Capítulo 119
Una carcajada cristalina brotó de los labios de Lydia, el sonido danzando en el aire como campanillas envenenadas. El gesto aparentemente despreocupado contrastaba con la calculada precisión de sus palabras.
“Ay, nomás te estaba asustando.” Su voz adquirió un tono juguetón que ocultaba un filo acerado. “Yo valoro mucho mi vida, no tengo ninguna intención de morir. Además,” sus ojos brillaron con conocimiento, “bien sabes de lo que soy capaz, necesito tenerte a la vista y definitivamente tu empresa está fuera de mi alcance, así que no puedo hacer nada.”
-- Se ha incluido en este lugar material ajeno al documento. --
(** Masking sets bit 16; an entry that reads as all ones has it already. *)
Lemma mask_ok io g d : io ∈ ios → st d → cov io g →
  ∃ b d', mask_gsi (Some io) g d = (b, d') ∧ masked d' io g ∧ upd (λ io' g', io' = io ∧ g' = g) d d'.
Proof using Hok.
  intros Hio Hst Hc. destruct (reg_eq io g Hio Hc) as (E1 & E2 & Hlo & Hhi). destruct (mo_io _ _ Hok io Hio) as (Ha & _).
  unfold mask_gsi, read_redirection_table, ioapic_read. rewrite E1, E2. set (r := entry_reg io g) in *.
  rewrite (hw_selected d) by (done || lia). set (d1 := hw_store (ioapic io) r d). rewrite (hw_selected d1) by (done || lia).
  set (d2 := hw_store (ioapic io) (r + 1) d1).
  destruct (select_entries d (ioapic io) r Ha) as [P1 S1]. destruct (select_entries d1 (ioapic io) (r + 1) Ha) as [P2 S2]. fold d1 in P1, S1. fold d2 in P2, S2.
  assert (st d2) as Hst2 by (intros x Hx; rewrite P2, P1; by apply Hst).
  assert (upd (λ _ _, False) d d2) as Hu by (apply upd_same; [done|intros; by rewrite S2, S1]).
  assert (hw_reg d1 = hw_reg d) as Ed1 by (by apply hw_select_only). rewrite Ed1.
  pose proof (hw_range d (ioapic io) r) as R0. pose proof (hw_range d (ioapic io) (r + 1)) as R1.
  set (lo := hw_reg d (ioapic io) r) in *. set (hi := hw_reg d (ioapic io) (r + 1)) in *.
  assert (u64 (Z.shiftl hi 32) = 2 ^ 32 * hi) as -> by (rewrite Z.shiftl_mul_pow2, wrap_small by lia; lia).
  assert (Z.lor lo (2 ^ 32 * hi) = 2 ^ 32 * hi + lo) as Ev by (rewrite Z.lor_comm; apply lor_low; lia). rewrite Ev.
  destruct (Z.eqb_spec (2 ^ 32 * hi + lo) REDIRECT_TABLE_BAD_READ) as [Eb|Eb].
  - exists false, d2. split; [done|]. split; [|eapply upd_trans; [exact Hu|apply (upd_refl (λ _ _, False)); done|tauto]].
    assert (lo = 2 ^ 32 - 1) as El by (unfold REDIRECT_TABLE_BAD_READ in Eb; lia).
    unfold masked. rewrite S2, S1. unfold entry. simpl. fold r lo. rewrite El. vm_compute. reflexivity.
  - destruct (write_ok io g (Z.lor (2 ^ 32 * hi + lo) (Z.shiftl 1 16)) d2 Hio Hst2 Hc) as (d3 & -> & Hent & Hu3).
    { apply lor_range; [lia|lia|]. vm_compute. split; congruence. }
    exists true, d3. split; [done|]. split; [|eapply upd_trans; [exact Hu|exact Hu3|tauto]].
    unfold masked. rewrite Hent. unfold split64. simpl fst. rewrite !Z.land_spec, Z.lor_spec, bit_testbit by lia.
    rewrite bool_decide_true by done. rewrite orb_true_r. vm_compute. reflexivity.
Qed.
Section loops.
Context (ovs : list ent2) (lapic : Z).

(** The pins [configure] masks: all but the last. *)
Definition below (io : ent1) (g : Z) : Prop := gsi_base io ≤ g < gsi_base io + P io.

Lemma below_cov io g : below io g → cov io g.
Proof using. unfold below, covers. lia. Qed.

Lemma mask_loop_ok n io g d : io ∈ ios → st d → gsi_base io ≤ g → g + Z.of_nat n ≤ gsi_base io + P io →
  upd (λ io' g', io' = io ∧ g ≤ g' < g + Z.of_nat n) d (mask_loop n io g d)
  ∧ ∀ g', g ≤ g' < g + Z.of_nat n → masked (mask_loop n io g d) io g'.
Proof using Hok.
  intros Hio. revert g d. induction n as [|n IH]; intros g d Hst Hlo Hhi.
  - split; [by apply upd_refl|lia].
  - assert (cov io g) as Hc by (unfold covers; lia). destruct (mask_ok io g d Hio Hst Hc) as (b & d1 & E & Hm & Hu). simpl. rewrite E.
    destruct (IH (g + 1) d1) as [Hu' Hm']; [apply Hu|lia|lia|]. split.
    + eapply upd_trans; [exact Hu|exact Hu'|]. intros io' g'. simpl. intros [[-> ->]|[-> ?]]; (split; [done|lia]).
    + intros g' Hg'. destruct (decide (g' = g)) as [->|]; [|apply Hm'; lia].
      unfold masked. rewrite (proj2 Hu'); [exact Hm|done|done|]. lia.
Qed.

(** The first override of interrupt [g]. *)
Definition override (l : list ent2) (g : Z) : option ent2 := List.find (λ o, gsi o =? g) l.
Definition flag (lg : list bool) (g : Z) : bool := default false (lg !! Z.to_nat g).
Definition redirected (d : D) (io : ent1) (g irq flags : Z) : Prop := entry d io g = split64 (redirection irq flags lapic).

Lemma redirection_range irq flags : 0 ≤ redirection irq flags lapic < 2 ^ 64.
Proof using.
  unfold redirection. assert (∀ v, 0 ≤ u64 v < 2 ^ 64) as Hu by (intros v; apply wrap_range; lia).
  apply lor_range; [lia| |apply Hu]. repeat case_match; repeat (apply lor_range; [lia| |vm_compute; split; congruence]); apply Hu.
Qed.

Lemma redirect_ok io irq g flags d : io ∈ ios → st d → cov io g →
  ∃ d', redirect_gsi (Some io) irq g flags lapic d = (true, d') ∧ redirected d' io g irq flags ∧ upd (λ io' g', io' = io ∧ g' = g) d d'.
Proof using Hok. intros Hio Hst Hc. apply write_ok; [done|done|done|apply redirection_range]. Qed.

Lemma flag_insert lg g g' : 0 ≤ g < 16 → 0 ≤ g' → length lg = 16%nat → flag (<[Z.to_nat g := true]> lg) g' = bool_decide (g' = g) || flag lg g'.
Proof using.
  intros Hg Hg' Hl. unfold flag. case_bool_decide as E.
  - subst g'. by rewrite list_lookup_insert_eq by lia.
  - by rewrite list_lookup_insert_ne by lia.
Qed.

Lemma override_loop_ok io l lg d : io ∈ ios → st d → length lg = 16%nat → (∀ o, o ∈ l → 0 ≤ gsi o < 16) →
  ∃ lg' d', override_loop l io (gsi_base io + P io) lapic lg d = Ok (lg', d') ∧ length lg' = 16%nat
    ∧ (∀ g, 0 ≤ g → flag lg' g = flag lg g || bool_decide (below io g ∧ is_Some (override l g)))
    ∧ upd (λ io' g, io' = io ∧ below io g ∧ flag lg g = false ∧ is_Some (override l g)) d d'
    ∧ (∀ g o, below io g → flag lg g = false → override l g = Some o → redirected d' io g (irq_src o) (flags2 o)).
Proof using Hok.
  intros Hio. revert lg d. induction l as [|o l IH]; intros lg d Hst Hlg Hov.
  { exists lg, d. split; [done|]. split; [done|]. split; [|split; [by apply upd_refl|done]].
    intros g Hg. rewrite bool_decide_eq_false_2; [by rewrite orb_false_r|]. intros [_ [x Hx]]. done. }
  assert (0 ≤ gsi o < 16) as Ho by (apply Hov, list_elem_of_here).
  assert (∀ o', o' ∈ l → 0 ≤ gsi o' < 16) as Hov' by (intros o' Ho'; apply Hov; by right).
  assert (∀ g, override (o :: l) g = if gsi o =? g then Some o else override l g) as Ecn by done.
  cbn [override_loop]. destruct ((gsi_base io <=? gsi o) && (gsi o <? gsi_base io + P io)) eqn:Er.
  - assert (below io (gsi o)) as Hbel by (unfold below; lia).
    assert (is_Some (lg !! Z.to_nat (gsi o))) as [b Hb] by (apply lookup_lt_is_Some; lia). rewrite Hb.
    assert (flag lg (gsi o) = b) as Hf by (unfold flag; by rewrite Hb).
    destruct b.
    + destruct (IH lg d Hst Hlg Hov') as (lg' & d' & E & L & F & U & R). exists lg', d'. split; [done|]. split; [done|]. split; [|split].
      * intros g Hg. rewrite F, Ecn by done. destruct (Z.eqb_spec (gsi o) g) as [<-|]; [by rewrite Hf|done].
      * eapply upd_weaken; [exact U|]. intros io' g (-> & ? & ? & Hi). split_and!; try done. rewrite Ecn. by destruct (_ =? _).
      * intros g o' Hg Hfg. rewrite Ecn. destruct (Z.eqb_spec (gsi o) g) as [<-|]; [congruence|by apply R].
    + destruct (redirect_ok io (irq_src o) (gsi o) (flags2 o) d Hio Hst (below_cov _ _ Hbel)) as (d1 & -> & R1 & U1).
      rewrite (proj2 (Z.ltb_lt _ _)) by lia.
      destruct (IH (<[Z.to_nat (gsi o) := true]> lg) d1 (proj1 U1)) as (lg' & d' & E & L & F & U & R); [by rewrite length_insert|done|].
      exists lg', d'. split; [done|]. split; [done|]. split; [|split].
      * intros g Hg. rewrite F, flag_insert, Ecn by (done || lia). destruct (Z.eqb_spec (gsi o) g) as [<-|].
        -- rewrite (bool_decide_eq_true_2 (gsi o = gsi o)) by done.
           rewrite (bool_decide_eq_true_2 (below io (gsi o) ∧ is_Some (Some o))) by (by split; [|eexists]). by destruct (flag lg _).
        -- rewrite (bool_decide_eq_false_2 (g = gsi o)) by congruence. done.
      * eapply upd_trans; [exact U1|exact U|]. intros io' g [[-> ->]|(-> & Hg & Hfg & Hi)].
        -- split_and!; try done. rewrite Ecn, Z.eqb_refl. by eexists.
        -- rewrite flag_insert in Hfg by (done || unfold below in Hg; destruct (mo_io _ _ Hok io Hio) as (_ & ? & _); lia).
           apply orb_false_iff in Hfg as [_ Hfg]. split_and!; try done. rewrite Ecn. by destruct (_ =? _).
      * intros g o' Hg Hfg. rewrite Ecn. assert (0 ≤ g) by (unfold below in Hg; destruct (mo_io _ _ Hok io Hio) as (_ & ? & _); lia).
        destruct (Z.eqb_spec (gsi o) g) as [<-|Hne].
        -- intros [= <-]. unfold redirected. rewrite (proj2 U); [exact R1|done|by apply below_cov|].
           intros (_ & _ & Hx & _). rewrite flag_insert, bool_decide_eq_true_2 in Hx by done. done.
        -- apply R; [done|]. rewrite flag_insert, bool_decide_eq_false_2 by (done || congruence). done.
  - assert (¬ below io (gsi o)) as Hbel by (unfold below; lia).
    assert (∀ g, below io g → override (o :: l) g = override l g) as Esk
      by (intros g Hg; rewrite Ecn; destruct (Z.eqb_spec (gsi o) g) as [<-|]; done).
    destruct (IH lg d Hst Hlg Hov') as (lg' & d' & E & L & F & U & R). exists lg', d'. split; [done|]. split; [done|]. split; [|split].
    + intros g Hg. rewrite F by done. f_equal. apply bool_decide_ext. split; intros [Hb Hi]; (split; [done|]); by rewrite Esk in *.
    + eapply upd_weaken; [exact U|]. intros io' g (-> & Hb & Hfg & Hi). split_and!; try done. by rewrite Esk.
    + intros g o' Hg Hfg. rewrite Esk by done. by apply R.
Qed.

Lemma gsi_max_u32 io : io ∈ ios → u32 (P io + gsi_base io) = gsi_base io + P io.
Proof using Hok. intros Hio. destruct (mo_io _ _ Hok io Hio) as (_ & ? & ?). rewrite u32_small; lia. Qed.

(** The flags and the entries after the I/O APICs of [l]. *)
Lemma ioapic_loop_ok l lg d : l ⊆ ios → NoDup l → st d → length lg = 16%nat → (∀ o, o ∈ ovs → 0 ≤ gsi o < 16) →
  (∀ io g, io ∈ l → below io g → flag lg g = false) →
  ∃ lg' d', ioapic_loop l ovs lapic lg d = Ok (lg', d') ∧ length lg' = 16%nat
    ∧ (∀ g, 0 ≤ g → flag lg' g = true ↔ flag lg g = true ∨ (∃ io, io ∈ l ∧ below io g) ∧ is_Some (override ovs g))
    ∧ upd (λ io g, io ∈ l ∧ below io g) d d'
    ∧ ∀ io g, io ∈ l → below io g →
        match override ovs g with Some o => redirected d' io g (irq_src o) (flags2 o) | None => masked d' io g end.
Proof using Hok.
  intros Hl Hnd Hst Hlg Hov. revert lg d Hst Hlg. induction l as [|io l IH]; intros lg d Hst Hlg Hfl.
  { exists lg, d. split; [done|]. split; [done|]. split; [|split; [by apply upd_refl|intros io g []%elem_of_nil]].
    intros g Hg. split; [by left|]. intros [?|[(io & []%elem_of_nil & _) _]]; done. }
  apply NoDup_cons in Hnd as [Hni Hnd]. assert (io ∈ ios) as Hio by (apply Hl, list_elem_of_here).
  assert (l ⊆ ios) as Hl' by (intros x Hx; apply Hl; by right).
  destruct (mo_io _ _ Hok io Hio) as (_ & Hb & HP).
  destruct (get_gsi_max_ok io d Hio Hst) as (d1 & E1 & Hst1 & He1). cbn [ioapic_loop]. rewrite E1. cbv zeta. rewrite gsi_max_u32 by done.
  replace (gsi_base io + P io - gsi_base io) with (P io) by lia.
  destruct (mask_loop_ok (Z.to_nat (P io)) io (gsi_base io) d1 Hio Hst1 ltac:(lia) ltac:(lia)) as [U2 M2].
  set (d2 := mask_loop _ _ _ d1) in *. rewrite Z2Nat.id in U2, M2 by lia.
  destruct (override_loop_ok io ovs lg d2 Hio (proj1 U2) Hlg Hov) as (lg3 & d3 & -> & Hlg3 & F3 & U3 & R3). rewrite bind_Ok.
  assert (∀ io' g, io' ∈ l → below io' g → ¬ below io g) as Hap.
  { intros io' g Hi Hg Hg'. rewrite (mo_apart _ _ Hok io io' g) in Hni by (done || (by apply Hl') || by apply below_cov). done. }
  destruct (IH Hl' Hnd lg3 d3 (proj1 U3) Hlg3) as (lg4 & d4 & -> & Hlg4 & F4 & U4 & R4).
  { intros io' g Hi Hg. assert (0 ≤ g) by (destruct (mo_io _ _ Hok io' (Hl' _ Hi)) as (_ & ? & _); unfold below in Hg; lia).
    rewrite F3, (Hfl io' g) by (done || by right). apply bool_decide_eq_false_2. intros [Hx _]. by apply (Hap io' g). }
  exists lg4, d4. split; [done|]. split; [done|]. split; [|split].
  - intros g Hg. rewrite F4, F3, orb_true_iff, bool_decide_eq_true by done. split.
    + intros [[?|[? ?]]|[(io' & ? & ?) ?]]; [by left|right..]; (split; [|done]); [exists io|exists io']; (split; [|done]); [apply list_elem_of_here|by right].
    + intros [?|[(io' & [->|Hi]%elem_of_cons & ?) ?]]; [by left; left|by left; right|]. right. split; [by exists io'|done].
  - eapply upd_trans; [|exact U4|]; [eapply upd_trans; [apply upd_same; [exact Hst1|exact He1]|eapply upd_trans; [exact U2|exact U3|]|]|].
    + intros x g Hx. exact Hx.
    + intros x g [[]|Hx]. exact Hx.
    + intros x g [[[-> Hg]|(-> & Hg & _)]|[Hx Hg]]; (split; [|done]); [apply list_elem_of_here..|by right].
  - intros io' g [->|Hi]%elem_of_cons Hg; [|by apply R4].
    assert (entry d4 io g = entry d3 io g) as E4 by (apply U4; [done|by apply below_cov|]; intros [Hx _]; done).
    assert (flag lg g = false) as Hfg by (apply (Hfl io); [apply list_elem_of_here|done]).
    destruct (override ovs g) as [o|] eqn:Eo.
    + unfold redirected. rewrite E4. by apply R3.
    + unfold masked. rewrite E4, (proj2 U3); [by apply M2|done|by apply below_cov|]. intros (_ & _ & _ & [x Hx]). congruence.
Qed.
Observó con satisfacción cómo el fuego en los ojos de Dante comenzaba a extinguirse, las llamas de su ira cediendo ante la lógica de sus palabras. Sin embargo, su momento de alivio fue efímero. En el siguiente instante, se encontró con la expresión maliciosa que iluminaba el rostro de Lydia como un relámpago antes de la tormenta.
“Aunque esta casa,” sus palabras flotaron en el aire como dulce veneno, “esta sí está a mi alcance. Sería una lástima si de repente se incendia, ¿no crees?”
La amenaza velada reavivó la furia en los ojos de Dante, sus facciones contorsionándose en una máscara de rabia contenida. El ceño fruncido y la oscuridad en su mirada presagiaban una tormenta inminente.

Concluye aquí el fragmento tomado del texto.